Loved by bees, a number of salvias are hardy and those with rich colours work well in a tropical garden, such as cultivars of S. microcephella (above). Fairly hardy but dying back to ground level in winter are S. guaranitica cultivars ‘Amistad’ (a hybrid) and ‘Super Trouper’.

Persicaria

Persicaria- 'Silver Dragon'  - Alamy 
Persicaria- 'Silver Dragon' - Alamy

I have a passion for hardy persicaria and no tropical garden should be without one or 10. Most look tropical, or at least exotic, and are bombproof plants, grown for flowers or foliage.

Some of my favourites include Persicaria ‘Silver Dragon’ (above), P. amplexicaulis ‘September Spires’, great for bees with its particularly long, hot-pink flower spikes; P. neofiliformis with patterned leaves and a threaded veil of slender flowers; and P. virginiana ‘Brushstrokes’.

Fuchsia boliviana

Fuchsia boliviana - Wiert Nieuman 
Fuchsia boliviana - Wiert Nieuman

I seem to have an eye for retro plants; Fuchsia triphylla with its slender pendent flowers must be the most beautiful of all fuchsia. It survives winter for me in central London, but must be brought inside across most of the UK.

I’m also growing the hardier, taller Fuchsia boliviana (above), with similar flowers and larger tropical leaves.

Schefflera

Schefflera taiwaniana foliage  - GAP
Schefflera taiwaniana foliage - GAP

The Schefflera genus from east Asia is the poster plant for new wave tropicana, its many-fingered compound palmate leaves attracting lusty looks. Most popular is Schefflera taiwaniana (above) but S. rhododendrifolia and S. macrophylla are equally spectacular. Fully hardy in the UK, scheffleras form as a large evergreen shrub.

Begonia

Begonia 'Benitochiba' - GAP PHOTOS
Begonia 'Benitochiba' - GAP PHOTOS

Surprisingly, some shade- loving foliage begonias are hardy to -5C (23F) in parts of the UK. I grow ‘Benitochiba’ (above), which remains evergreen in the tropics of Clapham. B. grandis dies back in winter, but springs forth in summer with luminous flowers.

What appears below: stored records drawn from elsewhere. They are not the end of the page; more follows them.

Lemma PredictByAllTrees_spec (out : list bst_float) (temp : list FVec.t)
    tb te po fo bs bo :
  0 ≤ tb ≤ te → te ≤ vsize (trees model) → te ≤ vsize (tree_info model) →
  (∀ t gi, tb ≤ t < te → tree_info model !! Z.to_nat t = Some gi →
     0 ≤ gi < num_group) →
  0 ≤ bs → 0 ≤ po → (po + bs) * num_group ≤ vsize out → vsize out < 2 ^ 64 →
  0 ≤ fo → fo + bs < 2 ^ 64 →
  (∀ i, 0 ≤ i < bs → temp !! Z.to_nat (fo + i) = Some (filled (bo + i))) →
  ∃ out',
    PredictByAllTrees model tb te out po num_group temp fo bs = Ok out'
    ∧ length out' = length out
    ∧ (∀ i g x, 0 ≤ i < bs → 0 ≤ g < num_group →
         out !! Z.to_nat ((po + i) * num_group + g) = Some x →
         out' !! Z.to_nat ((po + i) * num_group + g)
         = Some (foldl fadd x
                   (group_values (PredValueByOneTree (filled (bo + i)))
                      model g tb te)))
    ∧ (∀ k : nat, ¬ (po * num_group ≤ Z.of_nat k < (po + bs) * num_group) →
         out' !! k = out !! k).
Proof.
  intros Htb Hte Hte' Hinfo Hbs Hpo Hfit Hbig Hfo Hfo' Htemp.
  unfold PredictByAllTrees.
  set (cell := λ i g : Z, (po + i) * num_group + g).
  assert (Hcell : ∀ i g, 0 ≤ i < bs → 0 ≤ g < num_group →
            po * num_group ≤ cell i g < (po + bs) * num_group).
  { intros i g Hi Hg. unfold cell. nia. }
  assert (Hinj : ∀ i g i' g', 0 ≤ g < num_group → 0 ≤ g' < num_group →
            cell i g = cell i' g' → i = i' ∧ g = g').
  { intros i g i' g' Hg Hg' Heq. unfold cell in Heq.
    destruct (cell_inj num_group (po + i) g (po + i') g'); [done..|]. lia. }
  loop_inv (λ t (preds : list bst_float),
    length preds = length out
    ∧ (∀ i g x, 0 ≤ i < bs → 0 ≤ g < num_group →
         out !! Z.to_nat (cell i g) = Some x →
         preds !! Z.to_nat (cell i g)
         = Some (foldl fadd x
                   (group_values (PredValueByOneTree (filled (bo + i)))
                      model g tb t)))
    ∧ (∀ k : nat, ¬ (po * num_group ≤ Z.of_nat k < (po + bs) * num_group) →
         preds !! k = out !! k))
    out' Hrun Hout'.
  - lia.
  - split; [done|]. split; [|done].
    intros i g x _ _ Hx. by rewrite group_values_empty.
  - intros t preds Ht (Hlen & Hcells & Hframe).
    destruct (vec_get_in_range (tree_info model) t) as (gi & -> & Hgi); [lia|].
    destruct (vec_get_in_range (trees model) t) as (tree & Htree & Htree'); [lia|].
    rewrite bind_Ok. pose proof (Hinfo t gi Ht Hgi) as Hgi_range.
    rewrite (wrap64_small gi) by lia.
    loop_inv (λ i (p : list bst_float),
      length p = length out
      ∧ (∀ i' x, 0 ≤ i' < i → preds !! Z.to_nat (cell i' gi) = Some x →
           p !! Z.to_nat (cell i' gi)
           = Some (fadd x (PredValueByOneTree (filled (bo + i')) tree)))
      ∧ (∀ k : nat, (∀ i', 0 ≤ i' < i → k ≠ Z.to_nat (cell i' gi)) →
           p !! k = preds !! k))
      preds' Hrun' Hpreds'.
    + done.
    + split; [done|]. split; [intros; lia | done].
    + intros i p Hi (Hlenp & Hdone & Hrest).
      rewrite (wrap64_small (fo + i)) by lia.
      rewrite (vec_get_Ok _ _ (filled (bo + i))) by (lia || by apply Htemp).
      rewrite bind_Ok, Htree, bind_Ok.
      fold (cell i gi). pose proof (Hcell i gi Hi Hgi_range) as Hc.
      rewrite (wrap64_small (cell i gi)) by lia.
      destruct (vec_upd_in_range p (cell i gi)
                  (λ x, fadd x (PredValueByOneTree (filled (bo + i)) tree)))
        as (x & Hx & ->); [unfold vsize in *; lia|].
      eexists; split; [done|]. split; [by rewrite length_insert|].
      assert (Hpx : preds !! Z.to_nat (cell i gi) = Some x).
      { rewrite <-Hx. symmetry. apply Hrest. intros i' Hi' Heq.
        pose proof (Hcell i' gi ltac:(lia) Hgi_range).
        destruct (Hinj i gi i' gi); [done | done | lia | lia]. }
      split.
      * intros i' y Hi' Hy. destruct (decide (i' = i)) as [->|Hne].
        -- rewrite list_lookup_insert_eq by (unfold vsize in *; lia).
           congruence.
        -- pose proof (Hcell i' gi ltac:(lia) Hgi_range).
           rewrite list_lookup_insert_ne.
           ++ apply Hdone; [lia | done].
           ++ intros Heq. destruct (Hinj i gi i' gi); [done | done | lia | lia].
      * intros k Hk. rewrite list_lookup_insert_ne by (apply not_eq_sym, Hk; lia).
        apply Hrest. intros i' Hi'. apply Hk. lia.
    + rewrite Hrun'. destruct Hpreds' as (Hlenp & Hdone & Hrest).
      eexists; split; [done|]. split; [done|]. split.
      * intros i g x Hi Hg Hx.
        rewrite (group_values_snoc _ model g tb t gi tree) by (lia || done).
        rewrite foldl_app. specialize (Hcells i g x Hi Hg Hx).
        case_decide as Hgg.
        -- subst g. by rewrite (Hdone i _ Hi Hcells).
        -- simpl. rewrite <-Hcells. apply Hrest. intros i' Hi' Heq.
           pose proof (Hcell i g Hi Hg). pose proof (Hcell i' gi Hi' Hgi_range).
           destruct (Hinj i g i' gi); [done | done | lia | done].
      * intros k Hk. rewrite <-Hframe by done. apply Hrest.
        intros i' Hi'. pose proof (Hcell i' gi Hi' Hgi_range). lia.
  - eauto.
Qed.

Cryptomeria japonica ‘Dinger’

Cryptomeria japonica ‘Dinger’ - gap photos
Cryptomeria japonica ‘Dinger’ - gap photos

A hardy evergreen dwarf conifer with twisting snaked stems like Medusa. It may be surprising to hear conifers mentioned for tropical gardens, but their allure is sweeping through gardens – visit the Exotic Garden at Wisley for a masterclass.

Pseudopanax crassifolius

Pseudopanax crassifolius - GAP Photos
Pseudopanax crassifolius - GAP Photos

One of the strangest-looking hardy small trees, with juvenile leaves that are stiff, black and spiky, reminiscent of a chimney sweep’s brush. After a number of years, the shape of the plant changes into that of a lollipop, with more conventional leaves and bark like melted wax.

Colocasia ‘Pink China’

colocasia pink china - Alamy
colocasia pink china - Alamy

Few elephant ear plants can claim to be hardy in the UK apart from ‘Pink China’, a vigorous plant that dies back in winter.

Canna ‘Bird of Paradise’

CANNA Bird of Paradise - Alamy
CANNA Bird of Paradise - Alamy

This whopper of a canna can reach up to 2m in height, with very narrow beautiful purple leaves. It’s unlikely to flower and is prone to flopping, so may need support. Cannas survive outside in mild areas, but otherwise lift rhizomes and store as you would dahlias in winter.